(* ===== verification/Redact.v ===== *)
(** * Redaction of log and error texts

    [src/redact.rs].  Every loop consumes at least one byte of the remaining
    text in a round; it is given the length of the text as fuel. *)

From stdpp Require Import base list strings.
From Stdlib Require Import Ascii ZArith Lia.
From S2P Require Import Prelude RustStr RustText ProtectedText.

#[local] Open Scope Z_scope.

Definition REDACTION : string := "[REDACTED]".

(** The loop that most passes share: what [next] finds in the remaining text
    is replaced, and the search goes on behind it. *)
Fixpoint redact_loop (next : string → option (nat * nat)) (fuel : nat) (remaining : string)
    : string :=
  match fuel with
  | O => remaining
  | S fuel =>
      match next remaining with
      | None => remaining
      | Some (value_start, value_end) =>
          str_to value_start remaining +:+ REDACTION
          +:+ redact_loop next fuel (str_from value_end remaining)
      end
  end.

(** ** Values *)

(** The offset behind the closing quote in the characters after an opening one. *)
Fixpoint quoted_end (quote : ascii) (escaped : bool) (cs : list (list ascii)) (offset : nat)
    : option nat :=
  match cs with
  | [] => None
  | c :: cs =>
      if escaped then quoted_end quote false cs (offset + length c)
      else if bool_decide (c = ["\"%char]) then quoted_end quote true cs (offset + length c)
      else if bool_decide (c = [quote]) then Some (offset + length c)%nat
      else quoted_end quote false cs (offset + length c)
  end.

Definition value_stop (c : list ascii) : bool := is_whitespace c || char_in "&;," c.

Definition sensitive_value_end (text : string) (start : nat) : nat :=
  match chars (str_from start text) with
  | [] => start
  | first :: rest =>
      if bool_decide (first = [squote]) || bool_decide (first = [dquote]) then
        match first with
        | [quote] => default (String.length text) (quoted_end quote false rest (start + 1))
        | _ => start
        end
      else
        match find_in_chars value_stop (first :: rest) with
        | Some offset => (start + offset)%nat
        | None => String.length text
        end
  end.

(** ** Keys *)

Definition redact_key (text : string) (equals : nat) : option string :=
  let l := before text equals in
  match l with
  | quote :: rest =>
      if is_quote quote then quoted_key quote rest
      else match take_while key_byte l with [] => None | key => Some (of_bytes (rev key)) end
  | [] => None
  end.

Definition SENSITIVE_SUFFIXES : list string :=
  ["password"; "passwd"; "secret"; "secretkey"; "token"; "apikey"; "privatekey";
   "authorization"; "credential"; "credentials"].
Definition SENSITIVE_PARTS : list string :=
  ["password"; "passwd"; "secret"; "token"; "apikey"; "privatekey"; "credential"].

Definition sensitive_assignment_key (value : string) : bool :=
  let canonical := canonical_key value in
  existsb (λ part, bool_decide (canonical = part) || ends_with part canonical) SENSITIVE_SUFFIXES
  || (contains_one SENSITIVE_PARTS canonical && ends_with_one REFERENCE_SUFFIXES canonical).

(** The value after [separator], when its key is sensitive. *)
Definition sensitive_value_after (text : string) (separator : nat) : option (nat * nat) :=
  key ← redact_key text separator;
  if negb (sensitive_assignment_key key) then None else
  let value_start :=
    (S separator + length (take_while is_ascii_whitespace (bytes (str_from (S separator) text))))%nat in
  if bool_decide (value_start = String.length text) then None else
  let value_end := sensitive_value_end text value_start in
  if (value_start <? value_end)%nat then Some (value_start, value_end) else None.

Fixpoint find_value (f : nat → option (nat * nat)) (positions : list nat) : option (nat * nat) :=
  match positions with
  | [] => None
  | i :: positions => match f i with Some r => Some r | None => find_value f positions end
  end.

Definition next_sensitive_assignment (text : string) : option (nat * nat) :=
  let bytes := bytes text in
  find_value (λ equals,
    if bool_decide ((0 < equals)%nat ∧ bytes !! (equals - 1)%nat = Some "="%char)
       || bool_decide (bytes !! S equals = Some "="%char) then None
    else sensitive_value_after text equals) (match_indices "=" text).

Definition next_sensitive_quoted_key_value (text : string) : option (nat * nat) :=
  find_value (λ colon,
    match before text colon with
    | a :: _ => if is_quote a then sensitive_value_after text colon else None
    | [] => None
    end) (match_indices ":" text).

(** ** The passes *)

Definition redact_assignments (text : string) : string :=
  redact_loop next_sensitive_assignment (String.length text) text.

Definition redact_quoted_key_values (text : string) : string :=
  redact_loop next_sensitive_quoted_key_value (String.length text) text.

Definition redact_modular_password_hashes (text : string) : string :=
  redact_loop next_modular_password_hash (String.length text) text.

Fixpoint bearer_loop (fuel : nat) (remaining : string) : string :=
  match fuel with
  | O => remaining
  | S fuel =>
      match find "bearer " (to_ascii_lowercase remaining) with
      | None => remaining
      | Some start =>
          let value_start := (start + String.length "bearer ")%nat in
          let value_end := sensitive_value_end remaining value_start in
          str_to value_start remaining +:+
          (if bool_decide (value_end = value_start) then str_from value_start remaining
           else REDACTION +:+ bearer_loop fuel (str_from value_end remaining))
      end
  end.
Definition redact_bearer_values (text : string) : string := bearer_loop (String.length text) text.

Definition authority_stop (c : list ascii) : bool :=
  is_whitespace c || char_in (dq +:+ "/?#'`;,") c.

(** [rfind] of one byte. *)
Fixpoint rfind (c : ascii) (s : string) : option nat :=
  match s with
  | EmptyString => None
  | String a s =>
      match rfind c s with
      | Some i => Some (S i)
      | None => if Ascii.eqb a c then Some 0%nat else None
      end
  end.

(** [text] is the text from the source's [cursor]. *)
Fixpoint userinfo_loop (fuel : nat) (text : string) : string :=
  match fuel with
  | O => text
  | S fuel =>
      match find "://" text with
      | None => text
      | Some scheme_end =>
          let authority_start := (scheme_end + 3)%nat in
          let rest := str_from authority_start text in
          let authority := match find_char authority_stop rest with
                           | Some offset => str_to offset rest
                           | None => rest
                           end in
          str_to authority_start text +:+
          match rfind "@" authority with
          | None => userinfo_loop fuel rest
          | Some at_ => REDACTION +:+ "@" +:+ userinfo_loop fuel (str_from (S at_) rest)
          end
      end
  end.
Definition redact_url_userinfo (text : string) : string := userinfo_loop (String.length text) text.

Definition redact_sensitive_key_values (text : string) : string :=
  let redacted := redact_assignments text in
  let redacted := redact_quoted_key_values redacted in
  let redacted := redact_bearer_values redacted in
  let redacted := redact_url_userinfo redacted in
  redact_modular_password_hashes redacted.

Definition contains_sensitive_key_value (text : string) : bool :=
  negb (bool_decide (redact_sensitive_key_values text = text)).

----

For each line of the entries that holds the word "first", pull that line out.

  | first :: rest =>
      if bool_decide (first = [squote]) || bool_decide (first = [dquote]) then
        match first with
        match find_in_chars value_stop (first :: rest) with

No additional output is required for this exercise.